2.) Traditional life insurance
Seniors can still access traditional term life insurance policies, usually until about age 70. A 5-year term life insurance policy for a 70-year-old female might cost $32 per month for $50,000 in coverage. At age 71, that wouldn’t have helped Ella Beck.
Permanent insurance policies are still available, and one quote I found online would have cost Beck $180 per month for $50,000 in coverage.
It’s not as bad a deal as the guaranteed issue life insurance policy. With a permanent insurance plan, Beck would have paid $23,760 in premiums over the last 11 years – less than half of the $50,000 death benefit. If she lives until 87 she’ll have paid $34,560 in premiums. It’s more than likely she would receive much more than she paid, especially when compared to other options.
Still, Beck’s budget was around $30 per month and so an expensive permanent insurance policy was likely out of reach.
3.) Simplified issue life insurance
A simplified life insurance policy is a close cousin to the guaranteed issue life insurance policy. Both are a type of no medical exam life insurance, but the simplified policy does have a medical questionnaire you will need to answer. The more health-related questions you can answer ‘no’ to, the lower the premiums.

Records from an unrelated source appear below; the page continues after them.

(* ===== verification/SupHead.v ===== *)
(** * Supervisor: the request head pre-read of the sticky policy

    Models [packages/supervisor/src/head.ts]: finding the end of the header
    block, extracting [X-SH-Session-Id] from it, and [readHead], which consumes
    a socket chunk by chunk with a three-byte carry.  [readHead] is a state
    machine over the socket's events; [HeadRef] is the rescan-everything reader
    the incremental one replaced, kept as its reference. *)

From S2P Require Import Prelude.

(** ** Header block and session id *)

Definition CRLF : bytes := [ascii_of_nat 13; ascii_of_nat 10].
Definition TERMINATOR : bytes := CRLF ++ CRLF.

Definition headerBlockEnd (buf : bytes) : option nat :=
  (fun at_ => (at_ + length TERMINATOR)%nat) <$> index_of TERMINATOR buf.

Definition COLON : ascii := ":"%char.

(** The value of a header line [name: value] when its name is [x-sh-session-id]. *)
Definition session_line (line : bytes) : option bytes :=
  match index_of [COLON] line with
  | None => None
  | Some colon =>
      if decide (toLowerCase (string_of (trim (take colon line))) = "x-sh-session-id")
      then Some (trim (drop (colon + 1) line))
      else None
  end.

(** The loop over the lines: the first matching line decides. *)
Fixpoint scan_lines (lines : list bytes) : option string :=
  match lines with
  | [] => None
  | line :: rest =>
      match session_line line with
      | None => scan_lines rest
      | Some [] => None
      | Some value => Some (string_of value)
      end
  end.

Definition sessionIdFromHead (head : bytes) : option string :=
  let block := match headerBlockEnd head with
               | None => head
               | Some e => take e head
               end in
  scan_lines (drop 1 (split_on CRLF block)).

(** ** [readHead] *)

Inductive HeadOutcome := complete | cap | timeout | closed.

#[export] Instance HeadOutcome_eq_dec : EqDecision HeadOutcome.
Proof. solve_decision. Defined.

(** The closure's variables; [settled] holds the outcome once [finish] ran. *)
Record HeadState := mkHead {
  chunks : list bytes;
  total : nat;
  carry : bytes;
  settled : option HeadOutcome;
}.

Definition head_init : HeadState := mkHead [] 0 [] None.

Inductive HeadEvent :=
| Data (chunk : bytes)
| EndOrError
| TimerFired.

Definition finish (outcome : HeadOutcome) (st : HeadState) : HeadState :=
  match settled st with
  | Some _ => st
  | None => mkHead (chunks st) (total st) (carry st) (Some outcome)
  end.

Definition onData (maxBytes : nat) (chunk : bytes) (st : HeadState) : HeadState :=
  let chunks' := chunks st ++ [chunk] in
  let total' := (total st + length chunk)%nat in
  let probe := if (length (carry st) =? 0)%nat then chunk else carry st ++ chunk in
  if contains TERMINATOR probe
  then finish complete (mkHead chunks' total' (carry st) (settled st))
  else
    let carry' := drop (Nat.max 0 (length probe - (length TERMINATOR - 1))) probe in
    let st' := mkHead chunks' total' carry' (settled st) in
    if (maxBytes <=? total')%nat then finish cap st' else st'.

(** After [finish] the listeners are removed and the timer is cleared, so a
    settled reader sees no event. *)
Definition head_step (maxBytes : nat) (st : HeadState) (ev : HeadEvent) : HeadState :=
  match settled st with
  | Some _ => st
  | None =>
      match ev with
      | Data chunk => onData maxBytes chunk st
      | EndOrError => finish closed st
      | TimerFired => finish timeout st
      end
  end.

Definition head_run (maxBytes : nat) (evs : list HeadEvent) : HeadState :=
  foldl (head_step maxBytes) head_init evs.

(** What [resolve] delivers. *)
Definition head_bytes (st : HeadState) : bytes := concat (chunks st).
Definition head_complete (st : HeadState) : bool := bool_decide (settled st = Some complete).

(** ** The reference reader: rescan the whole accumulation on every chunk *)

Definition ref_step (maxBytes : nat) (st : bytes * option HeadOutcome) (ev : HeadEvent) :
    bytes * option HeadOutcome :=
  match st with
  | (_, Some _) => st
  | (acc, None) =>
      match ev with
      | Data chunk =>
          let acc' := acc ++ chunk in
          if contains TERMINATOR acc' then (acc', Some complete)
          else if (maxBytes <=? length acc')%nat then (acc', Some cap)
          else (acc', None)
      | EndOrError => (acc, Some closed)
      | TimerFired => (acc, Some timeout)
      end
  end.

Definition ref_run (maxBytes : nat) (evs : list HeadEvent) : bytes * option HeadOutcome :=
  foldl (ref_step maxBytes) ([], None) evs.

(** ** Lemmas *)

(** What the incremental reader knows while it is still reading. *)
Definition head_inv (st : HeadState) : Prop :=
  total st = length (head_bytes st)
  ∧ (settled st = None →
     carry st = last_n (length TERMINATOR - 1) (head_bytes st)
     ∧ contains TERMINATOR (head_bytes st) = false).

Lemma head_bytes_snoc (cs : list bytes) (c : bytes) : concat (cs ++ [c]) = concat cs ++ c.
Proof. rewrite concat_app. simpl. by rewrite app_nil_r. Qed.

Lemma probe_eq (c chunk : bytes) :
  (if (length c =? 0)%nat then chunk else c ++ chunk) = c ++ chunk.
Proof. by destruct c. Qed.

Lemma onData_eq maxBytes chunk st :
  settled st = None → head_inv st →
  let acc' := head_bytes st ++ chunk in
  let st' := onData maxBytes chunk st in
  head_inv st' ∧ head_bytes st' = acc' ∧
  settled st' = if contains TERMINATOR acc' then Some complete
                else if (maxBytes <=? length acc')%nat then Some cap else None.
Proof.
  intros Hset [Htot Hinv] acc' st'. destruct (Hinv Hset) as [Hcarry Hno].
  unfold st', onData. rewrite probe_eq.
  assert (Hc : contains TERMINATOR acc' = contains TERMINATOR (carry st ++ chunk)).
  { unfold acc'. rewrite Hcarry. by apply contains_app_last_n. }
  assert (Htot' : (total st + length chunk)%nat = length acc').
  { unfold acc'. rewrite length_app. lia. }
  rewrite <-Hc, Htot', Hset.
  destruct (contains TERMINATOR acc') eqn:E; simpl.
  - unfold head_inv, head_bytes. simpl. rewrite head_bytes_snoc. split_and!; done.
  - destruct (maxBytes <=? length acc')%nat; simpl;
      unfold head_inv, head_bytes; simpl; rewrite head_bytes_snoc.
    + split_and!; done.
    + split_and!; try done. intros _. split; [|done].
      rewrite Hcarry. apply (last_n_app (length TERMINATOR - 1) (head_bytes st) chunk).
Qed.

Lemma head_run_snoc maxBytes evs ev :
  head_run maxBytes (evs ++ [ev]) = head_step maxBytes (head_run maxBytes evs) ev.
Proof. unfold head_run. by rewrite foldl_app. Qed.

Lemma ref_run_snoc maxBytes evs ev :
  ref_run maxBytes (evs ++ [ev]) = ref_step maxBytes (ref_run maxBytes evs) ev.
Proof. unfold ref_run. by rewrite foldl_app. Qed.

Lemma head_run_sim maxBytes evs :
  head_inv (head_run maxBytes evs)
  ∧ ref_run maxBytes evs = (head_bytes (head_run maxBytes evs), settled (head_run maxBytes evs)).
Proof.
  induction evs as [|ev evs [Hinv Href]] using rev_ind.
  - split; [|done]. split; [done|]. intros _. by split.
  - rewrite head_run_snoc, ref_run_snoc, Href. set (st := head_run maxBytes evs) in *.
    unfold head_step, ref_step. destruct (settled st) as [o|] eqn:Hset; [by rewrite Hset|].
    destruct ev as [chunk| |].
    + destruct (onData_eq maxBytes chunk st Hset Hinv) as (Hinv' & Hb & Hs).
      split; [done|]. rewrite Hb, Hs.
      destruct (contains _ _); [done|]. by destruct (_ <=? _)%nat.
    + unfold finish. rewrite Hset. destruct Hinv. by split; [split|].
    + unfold finish. rewrite Hset. destruct Hinv. by split; [split|].
Qed.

Premiums are lower than guaranteed policies, and coverage is typically higher – around $150,000. You’ll get immediate coverage with no waiting period, and premiums will never change.
You could also put funeral insurance, or ‘final expenses’ insurance, into this category. Companies such as Canada Purple Shield offer insurance services to prepay your funeral expenses.
Information asymmetry occurs when one party has more or better information than the other. When it comes to insurance, that balance of power is tilted heavily in favour of the insurer. Insurance salespeople can play on emotions (not wanting to burden loved ones with your final expenses), and use the simplicity of no-medical exam insurance to convince people to choose an insurance policy that might not be in their best interest.
Ella Beck was still grieving over the loss of her husband when she saw an ad on TV that persuaded her to buy a life insurance policy that she probably didn’t need. In fact, Beck’s five sons have assured her that they don’t need the cash from her guaranteed life insurance policy to cover her funeral expenses. She cancelled her policy and got a partial refund of her premiums.
Don’t let emotions or cognitive decline affect your decision making when it comes to important financial matters. Talk to your loved ones and don’t assume you know everything or that everything is fine.
Talk to your elderly parents about their estate plan and funeral arrangements so the entire family is on the same page. Finally, if you’re worried about burdening your children with your funeral costs and other final expenses, set aside some money now in a GIC ladder or savings account and save yourself from much more expensive options down the road.